━━━━━ EXERCISE DATA ━━━━━
(** ** The theorem *)

Section theorem.
Context `{Hbase : Base64} `{Hcodec : AttachmentCodec} {Hlaws : Base64Laws} {Hlength : Base64Length}.

Lemma content_frames_from q e pane k last parts :
  is_pane_id pane = true -> Z.of_nat (k + length parts) <= 16 ->
  Forall (fun c => zlen c <= ATTACHMENT_MAX_TERMINAL_CHUNK_BYTES) parts ->
  omap (chunk_of q) (frames_from e pane k last parts) = if bool_decide (pane = q) then parts else [].
Proof.
  intros Hp Hk Hall. revert k Hk; induction Hall as [|c parts Hc Hall IH]; intros k Hk.
  { by destruct (bool_decide _). }
  rewrite frames_from_cons. cbn. cbn [length] in Hk. rewrite IH by lia.
  rewrite parse_snapshot_chunk by (done || lia). by destruct (bool_decide _).
Qed.

Lemma content_snapshot q e pane data :
  is_pane_id pane = true -> zlen data <= ATTACHMENT_MAX_PANE_SNAPSHOT_BYTES ->
  received_content q (snapshot_frames e pane (chunks chunk_size data))
  = if bool_decide (pane = q) then data else [].
Proof.
  intros Hp Hd. destruct (chunks_spec chunk_size data ltac:(done)) as [Hcat Hall].
  pose proof (chunks_count (length data) chunk_size data ltac:(done)) as Hcount.
  fold (chunks chunk_size data) in Hcount.
  change (Z.of_nat chunk_size) with ATTACHMENT_MAX_TERMINAL_CHUNK_BYTES in *.
  unfold received_content. destruct (chunks chunk_size data) as [|c parts] eqn:E.
  - cbn in Hcat. subst data. cbn. case_bool_decide; [| done]. by destruct (parse_snapshot_data _ _ _) eqn:Ep;
      [pose proof (parse_snapshot_chunk pane 0 [] Hp ltac:(lia) ltac:(done)) as Hps; rewrite b64_nil in Hps; simplify_eq |].
  - rewrite snapshot_frames_from by done. rewrite content_frames_from; try done.
    + by destruct (bool_decide _).
    + unfold zlen, ATTACHMENT_MAX_PANE_SNAPSHOT_BYTES, ATTACHMENT_MAX_TERMINAL_CHUNK_BYTES in *. lia.
    + eapply Forall_impl; [exact Hall |]. cbn. lia.
Qed.

Lemma received_content_app q fs gs :
  received_content q (fs ++ gs) = received_content q fs ++ received_content q gs.
Proof. unfold received_content. by rewrite omap_app, concat_app. Qed.

Lemma content_snapshots e ss s :
  NoDup (map snapshot_pane_id ss) -> s ∈ ss ->
  Forall (fun s => is_pane_id (snapshot_pane_id s) = true
            /\ zlen (content s) <= ATTACHMENT_MAX_PANE_SNAPSHOT_BYTES) ss ->
  received_content (snapshot_pane_id s) (snapshots_frames e ss) = content s.
Proof.
  intros Hnd Hs Hall.
  assert (forall ss, snapshot_pane_id s ∉ map snapshot_pane_id ss ->
            Forall (fun s => is_pane_id (snapshot_pane_id s) = true
              /\ zlen (content s) <= ATTACHMENT_MAX_PANE_SNAPSHOT_BYTES) ss ->
            received_content (snapshot_pane_id s) (snapshots_frames e ss) = []) as Hnone.
  { intros l; induction l as [|x l IH]; intros Hn Hf; [done |].
    apply Forall_cons in Hf as [[Hp Hc] Hf]. cbn [map] in Hn. apply not_elem_of_cons in Hn as [Hne Hn].
    unfold snapshots_frames. cbn [map concat]. fold (snapshots_frames e l).
    by rewrite received_content_app, content_snapshot, bool_decide_false, IH by done. }
  induction ss as [|x ss IH]; [by apply elem_of_nil in Hs |].
  apply Forall_cons in Hall as [[Hp Hc] Hall]. apply NoDup_cons in Hnd as [Hn Hnd].
  unfold snapshots_frames. cbn [map concat]. fold (snapshots_frames e ss).
  rewrite received_content_app, content_snapshot by done.
  apply elem_of_cons in Hs as [->|Hs].
  - by rewrite bool_decide_true, Hnone, app_nil_r by done.
  - rewrite bool_decide_false; [by apply IH |]. intros Heq. apply Hn. rewrite Heq.
    apply list_elem_of_fmap. eauto.
Qed.

(** C20. The browser accepts every projection a workspace installs and ends up
    with exactly what was captured: the projection is the one that [hydrate]
    captured from the control adapter as the installation found it; whatever
    state the browser is in on this connection epoch, each of the frames sent
    is in sequence and within its bounds; among them is the one that announces
    the captured windows, window and panes; after the last of them the browser
    works on the workspace's epoch with the captured panes, the active one
    among them, and the chunks of every captured pane, put together, are the
    content captured for it. *)
Theorem projection_reaches_browser (oracle : Oracle) (sel : Selection) (w w' : World)
    (ws : WorkspaceState) (b : BrowserState)
    (Hrun : install_projection oracle sel w = (w', Ok (Some ws)))
    (Hepoch : current_connection_epoch b = Some (dec_signed (rt_epoch (sel_route sel)))) :
  exists wp fs b',
    snd (hydrate (sel_session sel) (sel_created sel) (adapter w)) = Ok wp
    /\ frames_of (trace w') = frames_of (trace w) ++ fs
    /\ Projection (dec_signed (rt_epoch (sel_route sel))) (epoch ws) (sel_session sel)
         (sel_created sel) (wp_windows wp) (wp_window wp) (wp_panes wp) ∈ fs
    /\ projection_ok wp /\ visible_panes ws = list_to_set (map pane_id (wp_panes wp))
    /\ validate_frames b fs = Some b'
    /\ pending_projection b' = None
    /\ current_workspace_epoch b' = Some (epoch ws) /\ current_attachment_epoch b' = Some (epoch ws)
    /\ current_panes b' = visible_panes ws /\ active_pane ws ∈ visible_panes ws
    /\ map snapshot_pane_id (wp_snapshots wp) = map pane_id (wp_panes wp)
    /\ forall s, s ∈ wp_snapshots wp -> received_content (snapshot_pane_id s) fs = content s.
Proof.
  destruct (sends_install oracle sel _ _ _ Hrun)
    as (fs & Hfs & wp & Hwp & Hok & -> & Hv & _ & p & Hp & Ha).
  assert (Forall (fun s => is_pane_id (snapshot_pane_id s) = true
            /\ zlen (content s) <= ATTACHMENT_MAX_PANE_SNAPSHOT_BYTES) (wp_snapshots wp)) as Hsn.
  { apply Forall_forall. intros s Hs. split; [| by eapply Forall_forall in Hs; [| exact (pok_snapshot _ Hok)]].
    assert (snapshot_pane_id s ∈ map pane_id (wp_panes wp)) as (x & -> & Hx)%list_elem_of_fmap.
    { rewrite <-(pok_snapshots _ Hok). apply list_elem_of_fmap. eauto. }
    pose proof (pok_panes _ Hok) as Hpanes. rewrite Forall_forall in Hpanes. by apply Hpanes. }
  set (ids := list_to_set (map pane_id (wp_panes wp)) : gset bytes) in *.
  set (p0 := {| pp_epoch := epoch ws; pp_panes := ids; next_chunk := zero_map ids; completed := ∅;
                pane_bytes := zero_map ids; total_received := 0 |}).
  set (b0 := {| pending_projection := Some p0; current_connection_epoch := current_connection_epoch b;
                current_attachment_epoch := Some (epoch ws); current_workspace_epoch := None;
                current_panes := ∅ |}).
  destruct (snapshots_accepted b0 p0 (wp_snapshots wp)) as (p1 & Hv1 & E1 & E2 & E3).
  { rewrite (pok_snapshots _ Hok). apply (pok_unique_panes _ Hok). }
  { rewrite Forall_forall in Hsn |- *. intros s Hs. split; [| by apply Hsn].
    assert (snapshot_pane_id s ∈ ids) as Hin.
    { apply elem_of_list_to_set. rewrite <-(pok_snapshots _ Hok). apply list_elem_of_fmap. eauto. }
    split; cbn; try done; unfold zero_map; by rewrite lookup_gset_to_gmap, option_guard_True. }
  { cbn. apply (pok_size _ Hok). }
  eexists wp, _, _. split; [exact Hwp |]. split; [exact Hfs |].
  split; [right; left |]. split; [done |]. split; [done |]. split.
  { assert (validate_sequence (without_projection b) (Projection (dec_signed (rt_epoch (sel_route sel)))
        (epoch ws) (sel_session sel) (sel_created sel) (wp_windows wp) (wp_window wp) (wp_panes wp))
        = Some (with_pending b0 p0)) as Hproj by (cbn; by rewrite bool_decide_true).
    rewrite validate_frames_cons. cbn [validate_sequence mbind option_bind].
    rewrite validate_frames_cons, Hproj. cbn [mbind option_bind].
    change (pp_epoch p0) with (epoch ws) in Hv1. rewrite validate_frames_app, Hv1. cbn.
    rewrite bool_decide_true; [reflexivity |]. rewrite E2, E3, (pok_snapshots _ Hok). cbn. f_equal. set_solver. }
  cbn. rewrite E1, E2, Hv. cbn. split_and!; try done.
  - rewrite Ha. apply elem_of_list_to_set, list_elem_of_fmap. exists p. split; [done |].
    apply list_elem_of_In. by apply find_some in Hp as [? _].
  - apply (pok_snapshots _ Hok).
  - intros s Hs. change (received_content (snapshot_pane_id s)
      (snapshots_frames (epoch ws) (wp_snapshots wp) ++ [PhaseFrame Ready]) = content s).
    rewrite received_content_app, content_snapshots; try done.
    + unfold received_content. cbn. by rewrite app_nil_r.
    + rewrite (pok_snapshots _ Hok). apply (pok_unique_panes _ Hok).
Qed.
End theorem.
━━━━━
## WORK INSTRUCTION
Working from the entries above, filter out every line that lacks "Hrun" and copy what remains.

## THE ANSWER
    (Hrun : install_projection oracle sel w = (w', Ok (Some ws)))
  destruct (sends_install oracle sel _ _ _ Hrun)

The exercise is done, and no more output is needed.